Space Forge und die Plasmaproduktion im Orbit

Im Juni 2025 startete Space Forge seinen Prototyp-Satelliten ForgeStar-1 in den Weltraum, um ein gewagtes Experiment durchzuführen. Ziel war es, Plasma zu erzeugen, einen entscheidenden Schritt zur Schaffung hochreiner Kristalle, die für die Herstellung von Halbleitern erforderlich sind. Im Dezember desselben Jahres gelang es dem Unternehmen, Gas in einer Mikrogravitationsumgebung auf über 1.000 Grad zu erhitzen und damit den Kristallisationsprozess einzuleiten.

Die Vorteile der Kristallisation im Weltraum

Die Herstellung von Halbleitern im Orbit bietet erhebliche Vorteile. In Abwesenheit von Schwerkraft ist die Ausrichtung der Atome im Kristall weniger anfällig für Störungen durch äußere Partikel, was eine außergewöhnliche Reinheit gewährleistet. Laut Space Forge könnte dieser Ansatz zu Halbleitern führen, die 60 % leistungsfähiger sind als die auf der Erde hergestellten.

Die wirtschaftlichen Herausforderungen der Weltraumproduktion

Trotz der Leistungsversprechen bleibt die Frage der wirtschaftlichen Rentabilität der Weltraumproduktion von Halbleitern bestehen. Space Forge untersucht die Verwendung von wiederverwendbaren Kapseln, um die Materialien zur Erde zurückzubringen, was die Kosten senken und diese Technologie für ein breiteres Anwendungsspektrum zugänglich machen könnte, von Smartphones bis hin zu Computern.

Der Wettbewerb und die zukünftigen Perspektiven

Space Forge ist nicht allein in diesem Innovationswettlauf. Ähnliche Bemühungen werden von anderen Akteuren unternommen, wie dem russischen Experiment Ekran-M an Bord der ISS, das ebenfalls versucht, das Vakuum des Weltraums zu nutzen, um Halbleiterkristalle zu erzeugen. Space Forge zeichnet sich jedoch dadurch aus, dass es das erste private Unternehmen ist, dem die Erzeugung von Plasma für diese spezifische Nutzung gelungen ist.
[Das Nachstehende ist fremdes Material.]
(** The text appended to the log pane (without its final newline). *)
Definition message_text (m : log_event) : string :=
  match m with
  | SelectedConsole c => "Selected console: " +:+ c
  | InfoNoConsole => "Info: No console selected."
  | SelectedDirectory c d =>
      "Selected directory for " +:+ c +:+ ": " +:+ d
  | InfoDirectoryWithoutConsole =>
      "Info: Attempt to select a directory without a selected console."
  | ErrDirectoryMissing d =>
      "Error: The directory '" +:+ d +:+ "' does not exist."
  | ErrListPermission d =>
      "Error: Permission denied to access the directory '" +:+ d +:+ "'."
  | ErrListUnexpected d e =>
      "An unexpected error occurred while accessing the directory '"
        +:+ d +:+ "': " +:+ e
  | AttemptWrite p => "Attempting to write file to: " +:+ p
  | TitlesWritten p => "Game titles have been written to " +:+ p
  | NoTitlesFound d => "No game titles found in the directory: " +:+ d
  | ErrWriteMissing p =>
      "Error: The file path '" +:+ p +:+ "' does not exist."
  | ErrWritePermission p =>
      "Error: Permission denied to write to the file '" +:+ p +:+ "'."
  | ErrWriteUnexpected p e =>
      "An unexpected error occurred while writing to the file '"
        +:+ p +:+ "': " +:+ e
  | DebugStart sel =>
      "Debug: Start process initiated. Selected console: "
        +:+ match sel with Some c => c | None => "None" end
  | DebugEntries entries => "Debug: Console entries: " +:+ repr_dict entries
  | InfoStartWithoutSelection =>
      "Info: Attempt to start process without selecting both console and directory."
  | Processing c d =>
      "Processing " +:+ c +:+ " with directory '" +:+ d +:+ "'..."
  | ProcessCompleted => "Process completed."
  end.

End MessageText.

(** The events that report a failure. *)
Definition is_error (m : log_event) : bool :=
  match m with
  | ErrDirectoryMissing _ | ErrListPermission _ | ErrListUnexpected _ _
  | ErrWriteMissing _ | ErrWritePermission _ | ErrWriteUnexpected _ _ => true
  | _ => false
  end.

Definition is_processing (m : log_event) : bool :=
  match m with Processing _ _ => true | _ => false end.

Definition is_completed (m : log_event) : bool :=
  match m with ProcessCompleted => true | _ => false end.

(** ** The registry: a Python dict, which iterates in insertion order *)

Module Dict.

Fixpoint get (k : string) (d : list (string * string)) : option string :=
  match d with
  | [] => None
  | (k', v) :: rest => if String.eqb k k' then Some v else get k rest
  end.

(** [d[k] = v]: overwrite in place, or append a new key at the end. *)
Fixpoint set (k v : string) (d : list (string * string))
  : list (string * string) :=
  match d with
  | [] => [(k, v)]
  | (k', v') :: rest =>
      if String.eqb k k' then (k', v) :: rest else (k', v') :: set k v rest
  end.

Definition keys (d : list (string * string)) : list string := List.map fst d.

End Dict.

(** ** The application object *)

Record extractor := {
  console_entries : list (string * string);
  selected_console : option string;
  output_files : gmap string string;
  select_button_text : string;
  directory_entry : string;
  open_buttons_enabled : bool;
  progress_value : Q;
  log_text : list log_event;
  dialogs : list (string * string);
  disk : gmap string string
}.

(** [__init__] *)
Definition init : extractor := {|
  console_entries := [];
  selected_console := None;
  output_files := ∅;
  select_button_text := "Select Console";
  directory_entry := "";
  open_buttons_enabled := false;
  progress_value := 0%Q;
  log_text := [];
  dialogs := [];
  disk := ∅
|}.

Definition popular_consoles : list string := [
  "Atari 2600";
  "Nintendo Entertainment System (NES)";
  "Super Nintendo Entertainment System (SNES)";
  "Nintendo 64";
  "Sega Genesis";
  "Sega Saturn";
  "Sega Dreamcast";
  "Sony PlayStation";
  "Sony PlayStation 2";
  "Nintendo GameCube";
  "Nintendo Wii";
  "Xbox";
  "Xbox 360";
  "Nintendo Game Boy (GBC)";
  "Nintendo Game Boy Advance";
  "Nintendo DS";
  "Nintendo 3DS";
  "PlayStation Portable (PSP)";
  "PlayStation Vita";
  "Atari Lynx";
  "Neo Geo Pocket";
  "TurboGrafx-16 Portable"
].

Definition set_console_entries (v : list (string * string)) (s : extractor) : extractor :=
  {| console_entries := v; selected_console := selected_console s;
     output_files := output_files s;
     select_button_text := select_button_text s;
     directory_entry := directory_entry s;
     open_buttons_enabled := open_buttons_enabled s;
     progress_value := progress_value s; log_text := log_text s;
     dialogs := dialogs s; disk := disk s |}.

Definition set_selected_console (v : option string) (s : extractor) : extractor :=
  {| console_entries := console_entries s; selected_console := v;
     output_files := output_files s;
     select_button_text := select_button_text s;
     directory_entry := directory_entry s;
     open_buttons_enabled := open_buttons_enabled s;
     progress_value := progress_value s; log_text := log_text s;
     dialogs := dialogs s; disk := disk s |}.

Definition set_output_files (v : gmap string string) (s : extractor) : extractor :=
  {| console_entries := console_entries s;
     selected_console := selected_console s; output_files := v;
     select_button_text := select_button_text s;
     directory_entry := directory_entry s;
     open_buttons_enabled := open_buttons_enabled s;
     progress_value := progress_value s; log_text := log_text s;
     dialogs := dialogs s; disk := disk s |}.
Lemma fresh_id (m : MockSlackClient) :
  ids_dense m -> channels m !! channelID_at (size (channels m)) = None.
Proof.
  intros Hd. destruct (channels m !! channelID_at (size (channels m))) as [b|] eqn:E;
    [|reflexivity].
  destruct (Hd _ (ex_intro _ b E)) as (i & Hi & Heq).
  apply channelID_at_inj in Heq. lia.
Qed.

Lemma CreateConversation_size (m : MockSlackClient) (ctx : Context)
    (name : string) (isPrivate : bool) :
  ids_dense m ->
  size (channels (fst (CreateConversation m ctx name isPrivate)))
  = S (size (channels m)).
Proof.
  intros Hd. rewrite CreateConversation_eq. cbn [fst channels].
  apply map_size_insert_None, fresh_id, Hd.
Qed.

Lemma CreateConversation_dense (m : MockSlackClient) (ctx : Context)
    (name : string) (isPrivate : bool) :
  ids_dense m -> ids_dense (fst (CreateConversation m ctx name isPrivate)).
Proof.
  intros Hd id Hid.
  rewrite (CreateConversation_size m ctx name isPrivate Hd).
  rewrite CreateConversation_eq in Hid. cbn [fst channels] in Hid.
  destruct (decide (channelID_at (size (channels m)) = id)) as [<-|Hne].
  - exists (size (channels m)). split; [lia|reflexivity].
  - rewrite lookup_insert_ne in Hid by exact Hne.
    destruct (Hd id Hid) as (i & Hi & ->). exists i. split; [lia|reflexivity].
Qed.

Lemma CreateConversation_keeps (m : MockSlackClient) (ctx : Context)
    (name : string) (isPrivate : bool) (id : string) (b : bool) :
  ids_dense m -> channels m !! id = Some b ->
  channels (fst (CreateConversation m ctx name isPrivate)) !! id = Some b.
Proof.
  intros Hd Hid. rewrite CreateConversation_eq. cbn [fst channels].
  rewrite lookup_insert_ne; [exact Hid|].
  intros <-. rewrite (fresh_id m Hd) in Hid. discriminate.
Qed.

Lemma CreateConversation_exists_mono (m : MockSlackClient) (ctx : Context)
    (name : string) (isPrivate : bool) (id : string) :
  ChannelExists m id = true ->
  ChannelExists (fst (CreateConversation m ctx name isPrivate)) id = true.
Proof.
  rewrite !ChannelExists_true, CreateConversation_eq. cbn [fst channels].
  intros Hid. destruct (decide (channelID_at (size (channels m)) = id)) as [<-|Hne].
  - rewrite lookup_insert_eq. eauto.
  - now rewrite lookup_insert_ne.
Qed.

(** ** The domain check *)

(** The check either leaves the client alone (a required field is empty)
    or performs exactly one [CreateConversation]. *)
Lemma validate_client (m : MockSlackClient) (ctx : Context) (msg : MockKargoMessage) :
  fst (fst (validateSlackChannelCreation m ctx msg)) =
  if String.eqb (spec_SlackChannel (msg_Spec msg)) "" then m
  else if String.eqb (meta_Namespace (msg_Metadata msg)) "" then m
  else fst (CreateConversation m ctx (spec_SlackChannel (msg_Spec msg))
              (String.eqb (spec_ChannelType (msg_Spec msg)) "private")).
Proof.
  unfold validateSlackChannelCreation.
  destruct (String.eqb (spec_SlackChannel (msg_Spec msg)) ""); [reflexivity|].
  destruct (String.eqb (meta_Namespace (msg_Metadata msg)) ""); [reflexivity|].
  rewrite CreateConversation_eq. cbn [fst snd].
  match goal with |- context [negb ?b] => destruct b end; reflexivity.
Qed.

(** With both required fields present the check creates the channel, finds
    it, sleeps 100ms and then walks the subscriptions. *)
Lemma validate_past_fields (m : MockSlackClient) (ctx : Context) (msg : MockKargoMessage) :
  spec_SlackChannel (msg_Spec msg) <> "" ->
  meta_Namespace (msg_Metadata msg) <> "" ->
  validateSlackChannelCreation m ctx msg =
  (fst (CreateConversation m ctx (spec_SlackChannel (msg_Spec msg))
          (String.eqb (spec_ChannelType (msg_Spec msg)) "private")),
   100 * Millisecond,
   checkSubscriptions (spec_Subscriptions (msg_Spec msg))).
Proof.
  intros Hc Hn. unfold validateSlackChannelCreation.
  apply eqb_nonempty in Hc. apply eqb_nonempty in Hn. rewrite Hc, Hn.
  pose proof (ChannelExists_created m ctx (spec_SlackChannel (msg_Spec msg))
                (String.eqb (spec_ChannelType (msg_Spec msg)) "private")) as Hex.
  rewrite CreateConversation_eq in *. cbn [fst snd] in *.
  rewrite Hex. reflexivity.
Qed.

Lemma checkSubscriptions_ok (subs : list Subscription) :
  Forall sub_ok subs -> checkSubscriptions subs = None.
Proof.
  induction 1 as [|s subs [Hs He] _ IH]; [reflexivity|].
  cbn [checkSubscriptions].
  apply eqb_nonempty in Hs. rewrite Hs.
  destruct (sub_Events s); [congruence|]. exact IH.
Qed.

Lemma checkSubscriptions_skip (pre rest : list Subscription) :
  Forall sub_ok pre -> checkSubscriptions (pre ++ rest) = checkSubscriptions rest.
Proof.
  induction 1 as [|s subs [Hs He] _ IH]; [reflexivity|].
  cbn [checkSubscriptions app].
  apply eqb_nonempty in Hs. rewrite Hs.
  destruct (sub_Events s); [congruence|]. exact IH.
Qed.

(** ** Histories *)

Lemma run_op_dense (m : MockSlackClient) (op : client_op) :
  ids_dense m -> ids_dense (run_op m op).
Proof.
  intros Hd. destruct op as [ctx name p| id |ctx msg]; cbn [run_op].
  - now apply CreateConversation_dense.
  - exact Hd.
  - rewrite validate_client.
    repeat match goal with |- context [if ?b then _ else _] => destruct b end;
      auto using CreateConversation_dense.
Qed.

Lemma reachable_dense (m : MockSlackClient) : reachable m -> ids_dense m.
Proof.
  induction 1 as [|m op _ IH].
  - intros id [b Hb]. cbn in Hb. rewrite lookup_empty in Hb. discriminate.
  - now apply run_op_dense.
Qed.

Lemma run_op_exists_mono (m : MockSlackClient) (op : client_op) (id : string) :
  ChannelExists m id = true -> ChannelExists (run_op m op) id = true.
Proof.
  intros H. destruct op as [ctx name p| id' |ctx msg]; cbn [run_op].
  - now apply CreateConversation_exists_mono.
  - exact H.
  - rewrite validate_client.
    repeat match goal with |- context [if ?b then _ else _] => destruct b end;
      auto using CreateConversation_exists_mono.
Qed.

Lemma run_op_keeps (m : MockSlackClient) (op : client_op) (id : string) (b : bool) :
  ids_dense m -> channels m !! id = Some b -> channels (run_op m op) !! id = Some b.
Proof.
  intros Hd H. destruct op as [ctx name p| id' |ctx msg]; cbn [run_op].
  - now apply CreateConversation_keeps.
  - exact H.
  - rewrite validate_client.
    repeat match goal with |- context [if ?b then _ else _] => destruct b end;
      auto using CreateConversation_keeps.
Qed.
Hintergrund von Space Forge

Space Forge, mit Sitz in Cardiff, positioniert sich als Pionier in der industriellen Nutzung des Weltraums. Das britische Start-up hat sich zum Ziel gesetzt, die Materialherstellung zu revolutionieren, indem es die einzigartigen Bedingungen der Erdumlaufbahn nutzt. Mit Projekten wie ForgeStar-1 hofft das Unternehmen nicht nur die Leistung von Halbleitern zu verbessern, sondern auch die Art und Weise zu beeinflussen, wie andere Industrien den Weltraum als praktikable Lösung für die fortschrittliche Fertigung betrachten.